Dataset records
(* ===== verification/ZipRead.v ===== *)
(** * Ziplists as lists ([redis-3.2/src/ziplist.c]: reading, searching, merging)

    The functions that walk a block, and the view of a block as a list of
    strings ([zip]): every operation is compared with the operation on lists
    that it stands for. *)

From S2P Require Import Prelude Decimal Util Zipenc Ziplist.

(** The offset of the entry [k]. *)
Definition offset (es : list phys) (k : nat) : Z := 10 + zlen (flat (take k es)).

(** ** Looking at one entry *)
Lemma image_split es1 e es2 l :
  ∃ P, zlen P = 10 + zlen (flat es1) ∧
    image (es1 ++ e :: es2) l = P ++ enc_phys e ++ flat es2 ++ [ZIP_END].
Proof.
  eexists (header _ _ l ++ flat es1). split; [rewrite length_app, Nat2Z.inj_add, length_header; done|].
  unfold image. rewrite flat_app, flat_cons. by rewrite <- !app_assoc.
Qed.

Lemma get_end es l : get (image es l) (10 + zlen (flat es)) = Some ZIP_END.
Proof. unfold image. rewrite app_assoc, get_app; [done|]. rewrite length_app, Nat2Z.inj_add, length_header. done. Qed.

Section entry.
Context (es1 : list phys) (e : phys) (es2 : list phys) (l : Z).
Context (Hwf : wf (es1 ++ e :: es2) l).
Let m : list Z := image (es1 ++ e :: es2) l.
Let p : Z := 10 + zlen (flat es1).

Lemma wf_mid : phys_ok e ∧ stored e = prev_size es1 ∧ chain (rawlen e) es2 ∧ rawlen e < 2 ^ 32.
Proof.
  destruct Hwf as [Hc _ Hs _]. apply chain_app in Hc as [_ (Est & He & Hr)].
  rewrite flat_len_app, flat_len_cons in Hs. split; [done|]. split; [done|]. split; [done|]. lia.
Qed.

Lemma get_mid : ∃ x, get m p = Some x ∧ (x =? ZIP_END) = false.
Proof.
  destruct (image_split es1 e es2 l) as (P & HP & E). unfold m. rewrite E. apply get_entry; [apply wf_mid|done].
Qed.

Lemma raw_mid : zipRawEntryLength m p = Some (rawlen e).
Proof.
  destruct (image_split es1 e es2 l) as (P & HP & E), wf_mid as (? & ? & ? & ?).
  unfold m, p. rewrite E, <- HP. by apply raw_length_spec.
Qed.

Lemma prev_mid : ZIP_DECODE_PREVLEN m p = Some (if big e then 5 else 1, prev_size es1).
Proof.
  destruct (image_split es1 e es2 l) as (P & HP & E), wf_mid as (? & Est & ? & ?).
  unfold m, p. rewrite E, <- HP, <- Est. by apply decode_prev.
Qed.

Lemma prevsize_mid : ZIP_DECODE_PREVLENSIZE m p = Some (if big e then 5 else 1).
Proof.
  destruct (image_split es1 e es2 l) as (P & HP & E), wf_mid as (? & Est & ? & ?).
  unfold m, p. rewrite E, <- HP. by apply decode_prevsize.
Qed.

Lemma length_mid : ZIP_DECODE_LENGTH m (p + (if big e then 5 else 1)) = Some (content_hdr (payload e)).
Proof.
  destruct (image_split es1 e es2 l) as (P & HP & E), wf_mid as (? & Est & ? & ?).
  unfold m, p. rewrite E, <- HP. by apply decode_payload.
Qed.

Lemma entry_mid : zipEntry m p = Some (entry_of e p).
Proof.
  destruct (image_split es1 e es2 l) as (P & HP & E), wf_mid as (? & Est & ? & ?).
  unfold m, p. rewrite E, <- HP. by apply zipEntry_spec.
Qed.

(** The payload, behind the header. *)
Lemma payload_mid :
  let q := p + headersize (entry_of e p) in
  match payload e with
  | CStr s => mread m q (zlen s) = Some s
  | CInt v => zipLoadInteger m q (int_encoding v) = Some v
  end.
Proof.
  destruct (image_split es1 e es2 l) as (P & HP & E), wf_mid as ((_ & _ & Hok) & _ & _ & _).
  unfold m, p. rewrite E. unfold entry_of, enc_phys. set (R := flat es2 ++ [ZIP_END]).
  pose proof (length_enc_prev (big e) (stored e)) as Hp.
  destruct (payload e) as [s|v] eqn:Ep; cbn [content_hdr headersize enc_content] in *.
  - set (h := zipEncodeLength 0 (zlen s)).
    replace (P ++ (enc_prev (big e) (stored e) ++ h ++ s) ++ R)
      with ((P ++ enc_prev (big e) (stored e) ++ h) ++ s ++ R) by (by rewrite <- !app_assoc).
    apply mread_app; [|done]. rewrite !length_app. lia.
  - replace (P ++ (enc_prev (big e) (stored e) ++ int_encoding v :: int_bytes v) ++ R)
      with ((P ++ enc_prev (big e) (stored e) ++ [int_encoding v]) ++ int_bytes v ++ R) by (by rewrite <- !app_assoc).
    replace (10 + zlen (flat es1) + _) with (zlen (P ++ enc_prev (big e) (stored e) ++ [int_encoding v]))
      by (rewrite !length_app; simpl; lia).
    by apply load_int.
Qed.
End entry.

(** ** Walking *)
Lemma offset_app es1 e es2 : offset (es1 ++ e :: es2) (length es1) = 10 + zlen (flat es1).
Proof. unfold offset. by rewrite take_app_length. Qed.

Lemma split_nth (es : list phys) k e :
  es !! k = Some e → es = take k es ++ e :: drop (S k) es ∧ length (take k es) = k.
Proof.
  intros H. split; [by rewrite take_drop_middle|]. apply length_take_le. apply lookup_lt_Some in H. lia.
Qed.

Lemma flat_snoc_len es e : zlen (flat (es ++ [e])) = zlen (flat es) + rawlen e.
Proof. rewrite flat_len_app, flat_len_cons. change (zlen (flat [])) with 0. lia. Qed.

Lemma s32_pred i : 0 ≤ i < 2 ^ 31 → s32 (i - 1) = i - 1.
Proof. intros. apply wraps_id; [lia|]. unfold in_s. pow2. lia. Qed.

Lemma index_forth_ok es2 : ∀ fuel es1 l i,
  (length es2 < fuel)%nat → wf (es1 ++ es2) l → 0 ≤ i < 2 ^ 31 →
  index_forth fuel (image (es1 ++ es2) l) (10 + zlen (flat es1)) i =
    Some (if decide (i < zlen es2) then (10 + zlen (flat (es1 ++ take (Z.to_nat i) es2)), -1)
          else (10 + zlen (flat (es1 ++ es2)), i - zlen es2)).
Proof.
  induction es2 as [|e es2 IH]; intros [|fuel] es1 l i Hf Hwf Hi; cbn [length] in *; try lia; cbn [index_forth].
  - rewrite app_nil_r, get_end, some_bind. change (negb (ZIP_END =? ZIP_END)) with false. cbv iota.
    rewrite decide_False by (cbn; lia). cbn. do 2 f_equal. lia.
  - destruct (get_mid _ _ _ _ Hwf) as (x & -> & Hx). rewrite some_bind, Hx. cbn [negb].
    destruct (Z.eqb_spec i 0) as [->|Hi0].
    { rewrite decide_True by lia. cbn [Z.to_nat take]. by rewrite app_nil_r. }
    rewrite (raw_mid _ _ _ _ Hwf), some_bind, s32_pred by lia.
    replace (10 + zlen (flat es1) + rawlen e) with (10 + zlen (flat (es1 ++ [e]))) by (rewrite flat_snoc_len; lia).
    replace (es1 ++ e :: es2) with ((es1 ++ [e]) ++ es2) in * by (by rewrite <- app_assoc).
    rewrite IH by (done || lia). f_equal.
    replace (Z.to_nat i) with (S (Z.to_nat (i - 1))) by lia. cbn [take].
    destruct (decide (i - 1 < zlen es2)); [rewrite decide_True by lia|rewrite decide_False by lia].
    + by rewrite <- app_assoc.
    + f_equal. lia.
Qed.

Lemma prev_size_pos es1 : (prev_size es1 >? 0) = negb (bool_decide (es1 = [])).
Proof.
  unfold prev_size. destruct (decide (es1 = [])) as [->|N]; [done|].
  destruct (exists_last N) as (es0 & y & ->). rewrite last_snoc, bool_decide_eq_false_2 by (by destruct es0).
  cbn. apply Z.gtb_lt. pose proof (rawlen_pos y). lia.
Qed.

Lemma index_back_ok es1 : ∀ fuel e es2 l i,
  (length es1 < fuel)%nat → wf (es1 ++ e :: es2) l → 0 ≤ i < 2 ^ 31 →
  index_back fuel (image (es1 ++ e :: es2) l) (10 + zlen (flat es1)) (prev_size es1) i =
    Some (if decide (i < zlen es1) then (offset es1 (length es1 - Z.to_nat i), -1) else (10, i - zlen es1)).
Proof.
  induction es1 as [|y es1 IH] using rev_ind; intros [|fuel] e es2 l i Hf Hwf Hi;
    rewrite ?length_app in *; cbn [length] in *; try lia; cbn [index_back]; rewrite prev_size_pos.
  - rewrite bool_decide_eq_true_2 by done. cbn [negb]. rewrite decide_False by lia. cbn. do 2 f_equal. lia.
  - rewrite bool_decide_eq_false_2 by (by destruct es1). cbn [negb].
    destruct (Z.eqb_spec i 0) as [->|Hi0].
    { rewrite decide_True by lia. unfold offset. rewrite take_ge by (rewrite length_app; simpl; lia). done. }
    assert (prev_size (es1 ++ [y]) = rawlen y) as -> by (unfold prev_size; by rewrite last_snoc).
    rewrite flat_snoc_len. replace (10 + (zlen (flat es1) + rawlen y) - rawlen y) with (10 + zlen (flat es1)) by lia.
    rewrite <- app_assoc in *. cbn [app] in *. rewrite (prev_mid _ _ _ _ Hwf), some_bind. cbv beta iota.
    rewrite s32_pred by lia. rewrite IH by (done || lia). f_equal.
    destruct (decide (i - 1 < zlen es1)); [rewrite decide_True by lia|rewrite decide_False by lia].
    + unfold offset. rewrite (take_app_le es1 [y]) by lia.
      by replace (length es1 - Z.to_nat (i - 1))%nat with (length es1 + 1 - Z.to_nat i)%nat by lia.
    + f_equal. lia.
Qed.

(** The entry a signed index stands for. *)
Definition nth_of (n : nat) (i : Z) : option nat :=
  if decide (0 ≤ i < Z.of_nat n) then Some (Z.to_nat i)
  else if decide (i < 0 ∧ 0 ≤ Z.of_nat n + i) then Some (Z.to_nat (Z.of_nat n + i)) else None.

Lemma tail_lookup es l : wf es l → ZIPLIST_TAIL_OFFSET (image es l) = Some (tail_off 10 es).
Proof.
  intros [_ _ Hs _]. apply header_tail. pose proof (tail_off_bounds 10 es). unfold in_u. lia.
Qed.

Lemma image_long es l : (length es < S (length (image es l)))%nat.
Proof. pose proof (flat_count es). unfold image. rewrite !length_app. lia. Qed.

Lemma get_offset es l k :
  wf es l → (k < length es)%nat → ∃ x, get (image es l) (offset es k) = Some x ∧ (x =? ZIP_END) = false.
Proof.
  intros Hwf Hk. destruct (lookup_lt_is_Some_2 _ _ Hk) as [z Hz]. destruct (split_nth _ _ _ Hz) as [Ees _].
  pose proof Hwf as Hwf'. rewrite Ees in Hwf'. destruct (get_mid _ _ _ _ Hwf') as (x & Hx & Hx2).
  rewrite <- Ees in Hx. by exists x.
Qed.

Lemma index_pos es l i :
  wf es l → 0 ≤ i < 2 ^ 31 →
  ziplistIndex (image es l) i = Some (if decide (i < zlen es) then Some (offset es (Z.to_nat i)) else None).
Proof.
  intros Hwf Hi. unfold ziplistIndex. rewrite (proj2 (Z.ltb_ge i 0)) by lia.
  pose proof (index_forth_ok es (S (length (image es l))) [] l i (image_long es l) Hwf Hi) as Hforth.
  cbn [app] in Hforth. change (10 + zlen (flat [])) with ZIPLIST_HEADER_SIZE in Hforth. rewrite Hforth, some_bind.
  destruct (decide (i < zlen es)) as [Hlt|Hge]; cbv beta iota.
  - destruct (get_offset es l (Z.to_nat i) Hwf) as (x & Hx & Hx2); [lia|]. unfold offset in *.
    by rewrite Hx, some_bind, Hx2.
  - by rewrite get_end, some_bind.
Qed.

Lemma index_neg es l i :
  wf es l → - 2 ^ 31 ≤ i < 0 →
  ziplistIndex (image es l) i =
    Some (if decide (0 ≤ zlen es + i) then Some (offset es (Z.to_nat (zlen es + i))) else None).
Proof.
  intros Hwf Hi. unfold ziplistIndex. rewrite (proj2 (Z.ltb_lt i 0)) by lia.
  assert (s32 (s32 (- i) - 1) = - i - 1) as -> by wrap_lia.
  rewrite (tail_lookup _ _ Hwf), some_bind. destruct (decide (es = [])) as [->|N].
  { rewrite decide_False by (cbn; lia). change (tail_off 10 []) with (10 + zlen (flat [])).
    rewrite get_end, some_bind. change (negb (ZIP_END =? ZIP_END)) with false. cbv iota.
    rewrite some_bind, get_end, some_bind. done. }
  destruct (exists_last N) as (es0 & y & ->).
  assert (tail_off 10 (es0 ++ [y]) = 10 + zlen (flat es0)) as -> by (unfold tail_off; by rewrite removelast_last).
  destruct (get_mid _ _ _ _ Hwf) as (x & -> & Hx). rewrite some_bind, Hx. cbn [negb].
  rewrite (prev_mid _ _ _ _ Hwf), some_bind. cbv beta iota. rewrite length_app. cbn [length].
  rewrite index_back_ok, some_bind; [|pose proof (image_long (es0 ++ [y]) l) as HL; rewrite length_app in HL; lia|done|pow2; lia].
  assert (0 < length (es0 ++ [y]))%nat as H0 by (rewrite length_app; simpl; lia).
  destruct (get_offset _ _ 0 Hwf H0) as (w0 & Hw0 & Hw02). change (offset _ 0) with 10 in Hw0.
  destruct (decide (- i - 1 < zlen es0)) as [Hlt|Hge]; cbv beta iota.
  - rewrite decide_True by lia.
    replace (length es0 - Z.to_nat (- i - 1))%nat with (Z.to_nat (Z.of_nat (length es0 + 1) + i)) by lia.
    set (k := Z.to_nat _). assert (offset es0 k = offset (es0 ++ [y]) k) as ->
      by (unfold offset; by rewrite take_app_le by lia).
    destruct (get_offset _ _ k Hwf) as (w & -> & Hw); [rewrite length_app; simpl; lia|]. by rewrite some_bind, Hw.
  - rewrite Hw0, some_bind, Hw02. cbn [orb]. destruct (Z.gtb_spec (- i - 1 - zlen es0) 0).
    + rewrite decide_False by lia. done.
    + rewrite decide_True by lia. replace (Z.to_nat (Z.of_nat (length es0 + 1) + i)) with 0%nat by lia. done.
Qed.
---
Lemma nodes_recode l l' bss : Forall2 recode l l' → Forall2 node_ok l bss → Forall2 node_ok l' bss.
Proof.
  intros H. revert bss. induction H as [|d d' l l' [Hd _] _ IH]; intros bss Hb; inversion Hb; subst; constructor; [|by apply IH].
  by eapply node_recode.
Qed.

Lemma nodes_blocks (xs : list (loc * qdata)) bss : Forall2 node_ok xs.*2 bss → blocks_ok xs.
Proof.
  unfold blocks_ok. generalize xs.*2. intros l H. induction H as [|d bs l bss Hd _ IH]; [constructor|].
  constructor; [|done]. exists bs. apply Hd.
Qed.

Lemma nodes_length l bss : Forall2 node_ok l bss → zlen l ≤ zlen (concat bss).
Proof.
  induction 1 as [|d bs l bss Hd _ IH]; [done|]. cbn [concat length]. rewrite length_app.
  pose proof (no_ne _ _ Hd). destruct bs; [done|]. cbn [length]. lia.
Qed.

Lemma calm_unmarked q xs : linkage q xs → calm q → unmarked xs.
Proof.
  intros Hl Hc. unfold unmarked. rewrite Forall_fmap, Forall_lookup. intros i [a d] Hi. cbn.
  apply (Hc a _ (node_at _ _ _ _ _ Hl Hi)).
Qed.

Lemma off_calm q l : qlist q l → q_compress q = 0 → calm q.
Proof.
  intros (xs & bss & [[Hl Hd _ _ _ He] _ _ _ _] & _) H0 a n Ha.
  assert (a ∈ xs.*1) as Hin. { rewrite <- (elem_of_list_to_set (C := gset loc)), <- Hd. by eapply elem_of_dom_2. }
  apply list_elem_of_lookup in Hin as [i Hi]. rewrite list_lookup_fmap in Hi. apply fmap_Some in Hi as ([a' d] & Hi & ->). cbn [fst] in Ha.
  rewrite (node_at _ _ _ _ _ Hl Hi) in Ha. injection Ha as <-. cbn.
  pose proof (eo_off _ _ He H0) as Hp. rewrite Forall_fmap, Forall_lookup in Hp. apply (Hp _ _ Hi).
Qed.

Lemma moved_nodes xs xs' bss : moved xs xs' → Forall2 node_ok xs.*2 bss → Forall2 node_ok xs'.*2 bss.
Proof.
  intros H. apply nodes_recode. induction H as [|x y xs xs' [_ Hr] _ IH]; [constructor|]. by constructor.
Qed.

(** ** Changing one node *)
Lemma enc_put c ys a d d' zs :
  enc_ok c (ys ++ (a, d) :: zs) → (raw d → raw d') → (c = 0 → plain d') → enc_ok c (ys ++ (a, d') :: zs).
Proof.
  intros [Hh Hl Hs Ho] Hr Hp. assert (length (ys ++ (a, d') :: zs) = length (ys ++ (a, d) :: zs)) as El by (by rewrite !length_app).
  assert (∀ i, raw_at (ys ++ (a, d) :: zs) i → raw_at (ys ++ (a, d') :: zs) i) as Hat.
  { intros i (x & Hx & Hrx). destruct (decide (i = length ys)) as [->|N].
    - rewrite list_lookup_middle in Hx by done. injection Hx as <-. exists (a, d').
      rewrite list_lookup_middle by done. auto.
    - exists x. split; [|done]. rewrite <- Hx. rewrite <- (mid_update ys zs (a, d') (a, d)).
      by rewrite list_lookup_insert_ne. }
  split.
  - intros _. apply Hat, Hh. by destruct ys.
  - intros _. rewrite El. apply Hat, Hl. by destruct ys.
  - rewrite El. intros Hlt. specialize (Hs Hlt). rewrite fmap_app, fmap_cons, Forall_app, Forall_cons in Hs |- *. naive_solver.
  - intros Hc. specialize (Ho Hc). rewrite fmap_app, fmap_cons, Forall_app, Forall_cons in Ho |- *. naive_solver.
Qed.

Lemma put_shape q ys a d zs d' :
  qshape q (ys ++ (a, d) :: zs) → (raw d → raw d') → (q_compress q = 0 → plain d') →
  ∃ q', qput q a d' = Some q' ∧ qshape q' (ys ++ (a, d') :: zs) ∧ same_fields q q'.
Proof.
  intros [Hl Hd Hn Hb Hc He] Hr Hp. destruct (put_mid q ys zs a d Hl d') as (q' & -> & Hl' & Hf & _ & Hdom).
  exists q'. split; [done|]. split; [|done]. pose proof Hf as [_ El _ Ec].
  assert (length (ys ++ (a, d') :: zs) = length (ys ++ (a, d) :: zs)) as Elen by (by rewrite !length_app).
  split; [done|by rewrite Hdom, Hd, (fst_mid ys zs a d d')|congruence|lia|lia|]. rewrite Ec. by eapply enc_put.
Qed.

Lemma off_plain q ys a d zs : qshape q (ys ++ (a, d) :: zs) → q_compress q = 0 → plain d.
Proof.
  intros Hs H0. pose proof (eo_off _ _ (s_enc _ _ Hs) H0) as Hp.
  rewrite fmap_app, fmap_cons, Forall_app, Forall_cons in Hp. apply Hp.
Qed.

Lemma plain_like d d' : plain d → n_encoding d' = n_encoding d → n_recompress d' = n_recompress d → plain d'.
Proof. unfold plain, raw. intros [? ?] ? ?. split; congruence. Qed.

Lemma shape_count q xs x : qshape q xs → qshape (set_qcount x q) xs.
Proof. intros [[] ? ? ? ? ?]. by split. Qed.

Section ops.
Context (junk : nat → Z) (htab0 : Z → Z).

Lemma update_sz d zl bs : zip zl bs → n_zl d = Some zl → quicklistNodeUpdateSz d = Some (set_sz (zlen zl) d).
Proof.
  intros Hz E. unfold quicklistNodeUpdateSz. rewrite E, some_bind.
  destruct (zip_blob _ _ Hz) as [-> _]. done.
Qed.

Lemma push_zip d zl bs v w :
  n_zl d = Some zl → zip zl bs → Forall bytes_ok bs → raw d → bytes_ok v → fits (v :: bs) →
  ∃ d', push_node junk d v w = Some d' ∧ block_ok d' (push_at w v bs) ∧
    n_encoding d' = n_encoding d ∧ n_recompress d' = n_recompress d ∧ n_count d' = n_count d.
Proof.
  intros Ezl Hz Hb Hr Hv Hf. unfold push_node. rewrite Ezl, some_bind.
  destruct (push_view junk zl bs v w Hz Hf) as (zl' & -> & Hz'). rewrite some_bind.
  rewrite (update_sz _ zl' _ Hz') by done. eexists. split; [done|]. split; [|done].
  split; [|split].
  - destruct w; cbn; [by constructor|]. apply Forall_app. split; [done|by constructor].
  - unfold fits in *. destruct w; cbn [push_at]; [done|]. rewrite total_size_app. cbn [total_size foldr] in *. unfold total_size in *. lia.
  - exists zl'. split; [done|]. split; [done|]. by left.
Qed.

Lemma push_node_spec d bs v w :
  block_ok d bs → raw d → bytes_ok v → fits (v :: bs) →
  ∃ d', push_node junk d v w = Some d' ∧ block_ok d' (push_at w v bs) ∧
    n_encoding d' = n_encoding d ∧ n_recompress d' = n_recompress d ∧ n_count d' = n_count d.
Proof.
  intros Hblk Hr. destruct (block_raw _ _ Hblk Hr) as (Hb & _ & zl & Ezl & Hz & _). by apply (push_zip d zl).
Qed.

> [WORK TASK]: For each line above that holds the string "induction", provide a copy of that line.

> [YOUR SOLUTION]:
  induction es2 as [|e es2 IH]; intros [|fuel] es1 l i Hf Hwf Hi; cbn [length] in *; try lia; cbn [index_forth].
  induction es1 as [|y es1 IH] using rev_ind; intros [|fuel] e es2 l i Hf Hwf Hi;
  intros H. revert bss. induction H as [|d d' l l' [Hd _] _ IH]; intros bss Hb; inversion Hb; subst; constructor; [|by apply IH].
  unfold blocks_ok. generalize xs.*2. intros l H. induction H as [|d bs l bss Hd _ IH]; [constructor|].
  induction 1 as [|d bs l bss Hd _ IH]; [done|]. cbn [concat length]. rewrite length_app.
  intros H. apply nodes_recode. induction H as [|x y xs xs' [_ Hr] _ IH]; [constructor|]. by constructor.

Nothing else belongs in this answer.